#### Dataset

=== Begin Enclosure ===

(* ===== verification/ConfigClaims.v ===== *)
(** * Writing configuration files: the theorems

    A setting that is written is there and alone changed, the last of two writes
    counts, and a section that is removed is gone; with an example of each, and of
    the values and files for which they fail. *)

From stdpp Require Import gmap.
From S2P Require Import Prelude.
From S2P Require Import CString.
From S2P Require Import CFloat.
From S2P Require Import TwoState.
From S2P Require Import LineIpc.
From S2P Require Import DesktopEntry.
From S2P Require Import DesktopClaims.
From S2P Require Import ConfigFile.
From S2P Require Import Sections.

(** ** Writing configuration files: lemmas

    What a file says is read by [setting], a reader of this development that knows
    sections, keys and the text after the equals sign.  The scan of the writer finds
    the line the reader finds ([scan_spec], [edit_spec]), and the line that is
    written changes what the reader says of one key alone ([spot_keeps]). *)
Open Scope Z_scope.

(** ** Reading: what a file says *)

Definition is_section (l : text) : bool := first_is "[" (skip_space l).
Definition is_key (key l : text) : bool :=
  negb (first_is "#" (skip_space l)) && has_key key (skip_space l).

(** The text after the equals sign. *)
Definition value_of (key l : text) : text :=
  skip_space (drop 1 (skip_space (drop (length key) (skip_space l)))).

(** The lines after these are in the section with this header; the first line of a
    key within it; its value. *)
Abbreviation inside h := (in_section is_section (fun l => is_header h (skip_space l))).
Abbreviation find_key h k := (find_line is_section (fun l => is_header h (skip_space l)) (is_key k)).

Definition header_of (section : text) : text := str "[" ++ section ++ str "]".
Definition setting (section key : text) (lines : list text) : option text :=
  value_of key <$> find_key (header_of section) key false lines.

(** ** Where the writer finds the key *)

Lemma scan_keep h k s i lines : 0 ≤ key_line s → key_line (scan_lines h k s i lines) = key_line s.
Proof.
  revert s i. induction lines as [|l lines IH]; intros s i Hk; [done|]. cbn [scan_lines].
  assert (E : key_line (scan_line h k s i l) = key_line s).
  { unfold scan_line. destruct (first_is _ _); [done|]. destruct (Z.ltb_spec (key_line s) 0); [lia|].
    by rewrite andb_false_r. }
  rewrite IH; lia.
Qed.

=== End Enclosure ===

#### Problem
The response should be an exact copy of all the records above.

#### Exercise result
(* ===== verification/ConfigClaims.v ===== *)
(** * Writing configuration files: the theorems

    A setting that is written is there and alone changed, the last of two writes
    counts, and a section that is removed is gone; with an example of each, and of
    the values and files for which they fail. *)

From stdpp Require Import gmap.
From S2P Require Import Prelude.
From S2P Require Import CString.
From S2P Require Import CFloat.
From S2P Require Import TwoState.
From S2P Require Import LineIpc.
From S2P Require Import DesktopEntry.
From S2P Require Import DesktopClaims.
From S2P Require Import ConfigFile.
From S2P Require Import Sections.

(** ** Writing configuration files: lemmas

    What a file says is read by [setting], a reader of this development that knows
    sections, keys and the text after the equals sign.  The scan of the writer finds
    the line the reader finds ([scan_spec], [edit_spec]), and the line that is
    written changes what the reader says of one key alone ([spot_keeps]). *)
Open Scope Z_scope.

(** ** Reading: what a file says *)

Definition is_section (l : text) : bool := first_is "[" (skip_space l).
Definition is_key (key l : text) : bool :=
  negb (first_is "#" (skip_space l)) && has_key key (skip_space l).

(** The text after the equals sign. *)
Definition value_of (key l : text) : text :=
  skip_space (drop 1 (skip_space (drop (length key) (skip_space l)))).

(** The lines after these are in the section with this header; the first line of a
    key within it; its value. *)
Abbreviation inside h := (in_section is_section (fun l => is_header h (skip_space l))).
Abbreviation find_key h k := (find_line is_section (fun l => is_header h (skip_space l)) (is_key k)).

Definition header_of (section : text) : text := str "[" ++ section ++ str "]".
Definition setting (section key : text) (lines : list text) : option text :=
  value_of key <$> find_key (header_of section) key false lines.

(** ** Where the writer finds the key *)

Lemma scan_keep h k s i lines : 0 ≤ key_line s → key_line (scan_lines h k s i lines) = key_line s.
Proof.
  revert s i. induction lines as [|l lines IH]; intros s i Hk; [done|]. cbn [scan_lines].
  assert (E : key_line (scan_line h k s i l) = key_line s).
  { unfold scan_line. destruct (first_is _ _); [done|]. destruct (Z.ltb_spec (key_line s) 0); [lia|].
    by rewrite andb_false_r. }
  rewrite IH; lia.
Qed.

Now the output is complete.